Да разве Государь был против того, чтобы советоваться? Всегда и охотно, но с людьми благожелательными и преданными России, а не с этими озлобленными. Разве партии, узкие своим разумом, своими программами, – способны открыть подлинный путь народу и даже подлинную свободу?
Сколько лет были прения и бои – и всё об этом «ответственном министерстве»! Сколько непримиримостей столкнулось именно на этом камне! Сколько клевет и оскорблений родилось вокруг этого! Сколько совещаний с общественными деятелями, сколько скандалов в Думе.
Но откуда это предположение, что при парламентском министерстве Армия станет лучше воевать?
А на последней зимней конференции ещё и союзники домогались от Николая того же: «ответственного» министерства. (Как будто их это было дело, им не нялось.) И Гурко – добавлял туда же, не то потеряем расположение союзников. И английский генерал при Ставке, на правах государева друга, – писал то же.
Всё – било в одну точку.
Но! – за всё, что случилось с Россией, и за всё, что ещё случится, – ответственен был перед Богом один Государь.
Ибо, как сказано: Народ согрешит – Царь умолит. А Царь согрешит – Народ не умолит.
Только возвышенные эти слова не мог он выговорить Рузскому вот так просто, через стол.
А Рузский всё настойчивей становился и тоном поучительным разъяснял, что дело Государя – лишь царствовать, управлять же должно правительство. Что самодержавия - всё равно уже не существует с 1905 года, при Государственной Думе оно – фикция, и благоразумней пожертвовать им своевременно.

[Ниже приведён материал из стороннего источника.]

Create HintDb stateless.
#[global] Hint Resolve stateless_ret stateless_raise stateless_dec_lt
  stateless_dec_gt stateless_dec_div stateless_py_min2 stateless_py_max2
  stateless_py_min stateless_py_max stateless_py_last stateless_num
  stateless_local stateless_attr stateless_first_pair : stateless.

Lemma wp_rd {P A} (f : P -> A) Q E (s : Frame P) :
  Q (f (fr_pd s)) s -> wp (rd f) Q E s.
Proof. exact (fun H => H). Qed.

Lemma wp_wr {P} (upd : P -> P) Q E (s : Frame P) :
  Q tt (mkFrame (upd (fr_pd s)) (fr_events s)) -> wp (wr upd) Q E s.
Proof. exact (fun H => H). Qed.

Lemma wp_put {P} sig Q E (s : Frame P) :
  Q tt (mkFrame (fr_pd s) (fr_events s ++ [sig])) -> wp (put sig) Q E s.
Proof. exact (fun H => H). Qed.

(** One step of symbolic execution of a monadic program. *)
Ltac wp_pure_step :=
  apply wp_stateless; [solve [auto with stateless] | intros ? | intros ?].

Ltac wp_step :=
  lazymatch goal with
  | |- wp (bind _ _) _ _ _ => apply wp_bind
  | |- wp (ret _) _ _ _ => apply wp_ret
  | |- wp (raise _) _ _ _ => apply wp_raise
  | |- wp (rd _) _ _ _ => apply wp_rd
  | |- wp (wr _) _ _ _ => apply wp_wr
  | |- wp (put _) _ _ _ => apply wp_put
  | |- wp (when ?b _) _ _ _ =>
      let Hb := fresh "Hb" in
      destruct b eqn:Hb; unfold when
  | |- wp (if ?b then _ else _) _ _ _ =>
      let Hb := fresh "Hb" in
      destruct b eqn:Hb
  | |- wp _ _ _ _ => wp_pure_step
  end; cbv beta.

Ltac wp_steps := repeat (wp_step; simpl fr_pd; simpl fr_events).

(** ** Decimal facts *)

Lemma Qc_ltb_lt (a b : Qc) : Qc_ltb a b = true <-> (a < b)%Qc.
Proof.
  unfold Qc_ltb, Qclt, Qccompare. rewrite Qlt_alt.
  destruct (this a ?= this b)%Q; split; congruence.
Qed.

Lemma Qc_ltb_ge (a b : Qc) : Qc_ltb a b = false <-> (b <= a)%Qc.
Proof.
  rewrite Qcle_ngt, <- Qc_ltb_lt. destruct (Qc_ltb a b); split; congruence.
Qed.

Lemma finite_Fin d : finite d <-> exists q, d = Fin q.
Proof.
  destruct d as [q|]; unfold finite; simpl; split; eauto; try done.
  intros [q Hq]; done.
Qed.

Lemma wp_snd {S A} (c : M S A) (I : S -> Prop) s :
  wp c (fun _ s' => I s') (fun _ s' => I s') s -> I (snd (c s)).
Proof. unfold wp. by destruct (c s) as [[a|e] s']. Qed.

Lemma wp_when {S} (b : bool) (c : M S unit) Q E s :
  (b = true -> wp c Q E s) -> (b = false -> Q tt s) -> wp (when b c) Q E s.
Proof. intros H1 H2. destruct b; simpl; [by apply H1 | by apply wp_ret, H2]. Qed.

(** Use an already proved specification [H] of the computation at the
    head of the goal. *)
Tactic Notation "wp_use" constr(lem) :=
  eapply wp_mono; [apply lem | intros ? ? ?; cbv beta | intros ? ? ?; cbv beta].

Lemma wp_py_min2 {S} a b Q E (s : S) :
  (forall x y, a = Fin x -> b = Fin y ->
     Q (if Qc_ltb y x then Fin y else Fin x) s) ->
  (a = NaN \/ b = NaN -> E InvalidOperation s) ->
  wp (py_min2 a b) Q E s.
Proof.
  intros HQ HE. destruct a as [x|], b as [y|]; unfold wp, py_min2, bind; simpl; auto.
Qed.

Lemma wp_py_max2 {S} a b Q E (s : S) :
  (forall x y, a = Fin x -> b = Fin y ->
     Q (if Qc_ltb x y then Fin y else Fin x) s) ->
  (a = NaN \/ b = NaN -> E InvalidOperation s) ->
  wp (py_max2 a b) Q E s.
Proof.
  intros HQ HE. destruct a as [x|], b as [y|]; unfold wp, py_max2, bind; simpl; auto.
Qed.

(** Symbolic execution that keeps the value computed by the two-argument
    [min] and [max]. *)
Ltac wp_minmax_steps :=
  repeat (first [ apply wp_py_min2; [intros ? ? ? ? | intros ?]
                | apply wp_py_max2; [intros ? ? ? ? | intros ?]
                | wp_step ];
          simpl fr_pd; simpl fr_events).

(** Order facts on [Qc] are decided on [Q]. *)
Ltac qc_to_q :=
  unfold Qcle, Qclt, Qcplus, Qcminus, Qcopp, Qcmult in *; simpl this in *;
  rewrite ?Qred_correct in *.

Ltac qc_lra := qc_to_q; lra.

(** Name the finite value behind a decimal known to be finite. *)
Ltac fin_subst :=
  repeat match goal with
  | H : Fin _ = Fin ?v |- _ => is_var v; injection H as <-
  end.


(** ** Computations on finite decimals raise nothing *)

Lemma finite_Fin_intro q : finite (Fin q).
Proof. done. Qed.

Lemma finite_Decimal_of_Z n : finite (Decimal_of_Z n).
Proof. done. Qed.

Lemma finite_add a b : finite a -> finite b -> finite (dec_add a b).
Proof. by destruct a, b. Qed.

Lemma finite_sub a b : finite a -> finite b -> finite (dec_sub a b).
Proof. by destruct a, b. Qed.

Lemma finite_mul a b : finite a -> finite b -> finite (dec_mul a b).
Proof. by destruct a, b. Qed.

Lemma finite_neg a : finite a -> finite (dec_neg a).
Proof. by destruct a. Qed.

Lemma Forall_finite_snoc xs x :
  Forall finite xs -> finite x -> Forall finite (xs ++ [x]).
Proof. intros. apply Forall_app_2; [done | by constructor]. Qed.

Lemma snoc_not_nil {A} (xs : list A) x : xs ++ [x] <> [].
Proof. by destruct xs. Qed.

Create HintDb finite.
#[global] Hint Resolve finite_Fin_intro finite_Decimal_of_Z finite_add
  finite_sub finite_mul finite_neg Forall_finite_snoc snoc_not_nil : finite.

Section finite_wp.
Context {S : Type}.
Implicit Types (Q : Decimal -> S -> Prop) (E : exn -> S -> Prop) (s : S).

Lemma wp_dec_lt_finite a b (Q : bool -> S -> Prop) E s :
  finite a -> finite b -> (forall c, Q c s) -> wp (dec_lt a b) Q E s.
Proof. destruct a, b; try done. intros _ _ H. apply H. Qed.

При всём образованном лоске Рузского – проступало в нём что-то тупое. Такой прямоугольный лоб. И неживые накладные уши.
Царствовать, не управляя? Прадед Николай Павлович говорил: могу понять республику, не могу понять представительную монархию, – двусмыслица.
Возражал Государь, что этой формулы он не понимает. Наверно, надо для того переродиться, быть иначе воспитанным. Самому – ему нисколько не нужна власть, он не любит её, нисколько за неё не держится. Но он не может вдруг посчитать, что он не ответственен перед Богом.
Рузский прикрыл за очками веки, как принято прикрывать при упоминании Бога, – кто искренно, кто в насмешку.
И не может Государь сложить с себя ответственность перед русскими людьми. Да как бы он был вправе: передать управление Россией людям, которые к этому не призваны? Которые сегодня, может быть, принесут ей вред, а завтра – уйдут в отставку, – и где тогда вся их ответственность?… Как же можно оставить Россию без верной преемственности? Как сможет Государь смотреть на легкомысленную деятельность таких людей – и притворяться, что не он, монарх, отвечает перед Богом и Россией, но думское голосование? Если он уже ограничил в Девятьсот Пятом свои права или ещё ограничит их сейчас – вся ответственность всё равно остаётся на нём.